Seseorang selalu datang dan pergi, tak peduli seberapa besar dia telah menyakiti, dia tidak pernah malu untuk kembali. Setiap orang datang kepadaku secara bergantian, mulanya memberi kebahagiaan namun diakhir selalu memberi kepedihan. Tapi aku, seolah tidak peduli dengan apa
yang mereka lakukan, dan selalu ingin mencoba cinta yang lain yang jelas akhirnya selalu sama. Peduli atau tidak tentang perasaan, disakiti memang menyedihkan. Tapi tak sedikitpun ingin aku membalas semua perlakuan mereka yang dengan gampangnya menyakiti hati seorang wanita. Setulus apapun cinta, mereka akan datang menyakiti. Aku tidak pernah menyerah untuk mencintai dengan tulus, walau mungkin akhirnya pedih itu kembali, aku sama sekali tidak akan membalas. Menangis, itu jalan satu-satunya. Bukan maksud cengeng, tapi percayalah ketika luapan air mata keluar masalah itu ikut teratasi walau hanya sedikit. Sisanya, kuserahkan semua pada yang di Atas. Allah tau apa yang harus Dia lakukan untuk melindungi dan membahagiakan makhluknya. 
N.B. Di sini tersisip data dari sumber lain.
(** A child is replaced by nodes that lie in its place. *)
Lemma Row_replace n0 n1 l1 c l2 q :
  Row n0 n1 (l1 ++ c :: l2) ->
  Row (interval0 c) (interval1 c) q ->
  Row n0 n1 (l1 ++ q ++ l2).
Proof.
  intros H Hq.
  apply Row_app in H. destruct H as (H1 & Hc2 & H12).
  change (c :: l2) with ([c] ++ l2) in Hc2.
  apply Row_app in Hc2. destruct Hc2 as (Hc & H2 & Hc2).
  apply Row_single in Hc. destruct Hc as (_ & Hc0 & Hcp & Hc1).
  apply Row_app. split; [exact H1|]. split.
  - apply Row_app.
    split; [exact (Row_weaken n0 n1 _ _ q Hc0 Hc1 Hq)|].
    split; [exact H2|].
    intros x y Hx Hy. destruct (Row_In _ _ _ _ Hq Hx) as (_ & _ & _ & Hx1).
    specialize (Hc2 c y (or_introl eq_refl) Hy). lia.
  - intros x y Hx Hy. apply in_app_or in Hy. destruct Hy as [Hy|Hy].
    + destruct (Row_In _ _ _ _ Hq Hy) as (_ & Hy0 & _ & _).
      specialize (H12 x c Hx (or_introl eq_refl)). lia.
    + apply H12; [exact Hx|right; exact Hy].
Qed.

Lemma Row_starts n0 n1 cs : Row n0 n1 cs -> StartsIncreasing cs.
Proof.
  intros [Hall Hs]. unfold StartsIncreasing.
  induction Hs as [|c rest Hs IH Hc]; constructor.
  - apply IH. inversion Hall; assumption.
  - inversion Hall as [|c' rest' Hsl Hrest]; subst.
    destruct Hsl as (_ & _ & Hp & _).
    eapply Forall_impl; [|exact Hc]. intros d Hd. cbn in Hd. lia.
Qed.

Lemma InsertionPoint_app l1 l2 x :
  Forall (fun c => interval0 c < x) l1 ->
  Forall (fun c => x <= interval0 c) l2 ->
  InsertionPoint (l1 ++ l2) x (length l1).
Proof.
  intros H1 H2. unfold InsertionPoint, child_at. rewrite length_app.
  split; [lia|]. split.
  - intros j Hj. rewrite app_nth1 by lia.
    rewrite Forall_forall in H1. apply H1, nth_In, Hj.
  - intros j Hj. rewrite app_nth2 by lia.
    rewrite Forall_forall in H2. apply H2, nth_In. lia.
Qed.

Lemma insert_at_app l1 l2 x :
  insert_at (length l1) x (l1 ++ l2) = l1 ++ x :: l2.
Proof.
  unfold insert_at.
  rewrite firstn_app, skipn_app, Nat.sub_diag, firstn_all, skipn_all.
  cbn. rewrite app_nil_r. reflexivity.
Qed.

(** Storing a node that belongs between [l1] and [l2]. *)
Lemma insertRehooks_one keep l1 l2 r rest :
  keep r = true ->
  StartsIncreasing (l1 ++ l2) ->
  Forall (fun c => interval0 c < interval0 r) l1 ->
  Forall (fun c => interval0 r <= interval0 c) l2 ->
  insertRehooks keep (r :: rest) (l1 ++ l2)
  = insertRehooks keep rest (l1 ++ r :: l2).
Proof.
  intros Hk Hinc H1 H2. cbn [insertRehooks]. rewrite Hk.
  rewrite (findInsertionPoint_is _ _ (length l1) Hinc
             (InsertionPoint_app l1 l2 _ H1 H2)).
  rewrite insert_at_app. reflexivity.
Qed.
Ada kalanya yang menyakiti merasakan apa yang kita rasakan. Ada yang berubah menjadi lebih baik namun ada pula yang meminta kita kembali namun mengulangi kesalahan yang sama. Jangan bersedih jika memang kamu mencintai namun selalu saja dicampakkan. Jika kamu ikhlas mencintai, kamupun akan ikhlas untuk disakiti.